Hello. Thank you kindly for inviting me.
As you said, I am an Associate Professor in the Law Faculty of Université Laval, a tactful title for a retired professor who still makes a contribution to the university community.
I am not an expert on the application of the Proceeds of Crime and Terrorist Financing Act. I specialize in taxation only, so my comments today will be limited to taxation in international transactions. I do not claim to have the solutions, but I would still like to put forward some hypotheses that may or may not be borne out.
Laurent Laplante, a journalist and essayist who I greatly admired, told me about twenty years ago that we cannot control what we cannot see. That is true for the criminal activities we are discussing today. Applying that statement to taxation, we can see that crime draws its strength from secrecy. When essential information that is needed to understand a commercial transaction remains secret and is not disclosed to the authorities—who nonetheless should have access to it in order to do the necessary audits and calculations—that means that our detection tools are inadequate.
In short, these weaknesses of our tax system that I have identified—some fiscal, others more commercial—can be exploited by tax evaders. I will explain them in greater detail later on or in answering your questions.
First, our tax legislation is very attractive, especially to international players, as it provides a screen and camouflages illegal transactions through the exempt surplus. I will talk about this later on.
Second, the fines for tax evaders, tax criminals, are too lenient. Most of these people do of course have advisors, guides, who are experts in taxation and who do not act alone. Recently, a businessman in Quebec City told me that he had been approached several times by accounting firms to carry out large international transactions, using tax havens in particular. He was also told several times that it was risky, but that it should work. He turned down those offers.
There is a third element, something that could be discussed. I am referring to bearer shares, which are used in tax evasion and are often denounced. Unfortunately, the Canadian Bar Association made an exception to this rule and did not speak out against them. Stating that this would interfere with tax planning, it argued for the status quo.
The voluntary disclosures program is the fourth element. In spite of the most recent changes to the program, it needs to be completely reviewed and to a large extent scrapped. The United States has in fact just announced that it is scrapping its offshore voluntary disclosure program; the program will be eliminated in a few months.

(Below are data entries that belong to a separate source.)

(** C8, as amended. In a batch window of the single-key loader in which
    every request settles, the load promise of each path is decided by the
    request of that path alone: it rejects with the failure of its request
    when that failure is an [Error], and it resolves with the value of its
    request when that is not an [Error]; a failure that is not an [Error]
    is delivered as the resolved value. No request of another path of the
    window has a part in it. *)
Theorem loader_failure_isolation (api : HttpApi) (paths : list string)
    (order : list nat) :
  complete (length paths) order →
  ∃ loads,
    loader_window urlJoin api paths order = Some loads ∧
    length loads = length paths ∧
    ∀ i path, paths !! i = Some path →
      let fetch := request api GET (_getUrl urlJoin api path None) VUndefined in
      loads !! i = Some (settle (settled_value fetch)) ∧
      (∀ e, fetch = Rejected e → isError e = true →
            loads !! i = Some (Rejected e)) ∧
      (∀ e, fetch = Rejected e → isError e = false →
            loads !! i = Some (Resolved e)) ∧
      (∀ v, fetch = Resolved v → isError v = false →
            loads !! i = Some (Resolved v)).
Proof.
  intros Hc. exists (load urlJoin api <$> paths).
  split_and!; [by apply loader_window_load|by rewrite length_fmap|].
  intros i path Hi fetch.
  assert ((load urlJoin api <$> paths) !! i
          = Some (settle (settled_value fetch))) as Hload.
  { by rewrite list_lookup_fmap, Hi. }
  rewrite Hload. split_and!; [done|..]; intros x Hx Herr;
    rewrite Hx; simpl; unfold settle; by rewrite Herr.
Qed.

End LoaderIsolation.

(** Two paths in one window, the first request failing with an [Error]:
    the first load rejects with it, the second resolves. *)
Lemma loader_failure_isolation_witness :
  complete 2 [1; 0]%nat ∧
  loader_window concat_urlJoin
    (example_api [("http://backend/api/a", Rejected (VError "503"));
                  ("http://backend/api/b", Resolved (VStr "b"))])
    ["/a"; "/b"] [1; 0]%nat
  = Some [Rejected (VError "503"); Resolved (VStr "b")].
Proof.
  assert (complete 2 [1; 0]%nat) as Hc.
  { intros i Hi. destruct i as [|[|i]]; [compute_done..|lia]. }
  split; [done|].
  destruct (loader_failure_isolation concat_urlJoin
              (example_api [("http://backend/api/a", Rejected (VError "503"));
                            ("http://backend/api/b", Resolved (VStr "b"))])
              ["/a"; "/b"] [1; 0]%nat Hc) as (loads & -> & Hlen & Hloads).
  destruct loads as [|l0 [|l1 [|]]]; try discriminate Hlen.
  destruct (Hloads 0%nat "/a" eq_refl) as [H0 _].
  destruct (Hloads 1%nat "/b" eq_refl) as [H1 _].
  simpl in H0, H1. injection H0 as ->. injection H1 as ->.
  reflexivity.
Defined.

(** C8, the claim as stated fails: a request that fails with a reason that
    is not an [Error] (here a string) has its load promise resolved with
    that reason, not rejected. *)
Lemma loader_failure_not_error_resolves :
  let api := example_api [("http://backend/api/a", Rejected (VStr "boom"));
                          ("http://backend/api/b", Resolved (VStr "b"))] in
  request api GET (_getUrl concat_urlJoin api "/a" None) VUndefined
    = Rejected (VStr "boom") ∧
  loader_window concat_urlJoin api ["/a"; "/b"] [0; 1]%nat
    = Some [Resolved (VStr "boom"); Resolved (VStr "b")].
Proof. vm_compute. done. Qed.
Lemma static_getters_classes_witness :
  let p := @run Sample.accepting Sample.no_mainloop [New 0 true false] initial in
  (@get_system Sample.accepting Sample.no_mainloop false p).1 = Return 1%nat ∧
  ∃ obj, heap (@get_system Sample.accepting Sample.no_mainloop false p).2 !! 1%nat
           = Some obj ∧
         _class obj = SystemBus ∧ _bus_type obj = 1.
Proof.
  cbv zeta. split; [reflexivity|].
  assert (@BUS_SESSION Sample.accepting ≠ @BUS_SYSTEM Sample.accepting) as H12
    by (simpl; discriminate).
  assert (@BUS_SESSION Sample.accepting ≠ @BUS_STARTER Sample.accepting) as H13
    by (simpl; discriminate).
  assert (@BUS_SYSTEM Sample.accepting ≠ @BUS_STARTER Sample.accepting) as H23
    by (simpl; discriminate).
  apply (proj1 (proj2 (@static_getters_classes Sample.accepting Sample.no_mainloop
                         [New 0 true false] false 1%nat H12 H13 H23)) eq_refl).
Defined.

End MoreConstructionRuns.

The Jordan decision is the fifth element, and it is increasingly being raised in taxation matters. In a very recent decision regarding tax evasion of $31 million related to contraband tobacco, a Quebec Court judge dismissed the charges on February 26, 2018, in accordance with the Jordan decision.
The sixth element pertains to changes that should be made to paragraph 55(3)b) of the Proceeds of Crime and Terrorist Financing Act, in order to expand the powers of the Financial Transactions and Reports Analysis Centre of Canada (FINTRAC) to require it to disclose information to the Canada Revenue Agency. Paragraph 55(3)b) is poorly written, in both English and French, but I would say the French version is even worse.
Another element that I will discuss very briefly is the ability of foreign companies to pay tax-free dividends to Canadian parent companies through the exempt surplus.
My explanation is as follows: there is nothing stopping a foreign company that is located in a tax haven, where there are few controls, and that is affiliated with a Canadian company from smuggling firearms or selling illicit drugs and recording those revenues under the company's exempt surplus, since there are no controls in the foreign country. As a result, in many cases no one is the wiser when those amounts are repatriated as dividends payable to the Canadian parent company, because form T1134 requires very little information from the dividend recipient.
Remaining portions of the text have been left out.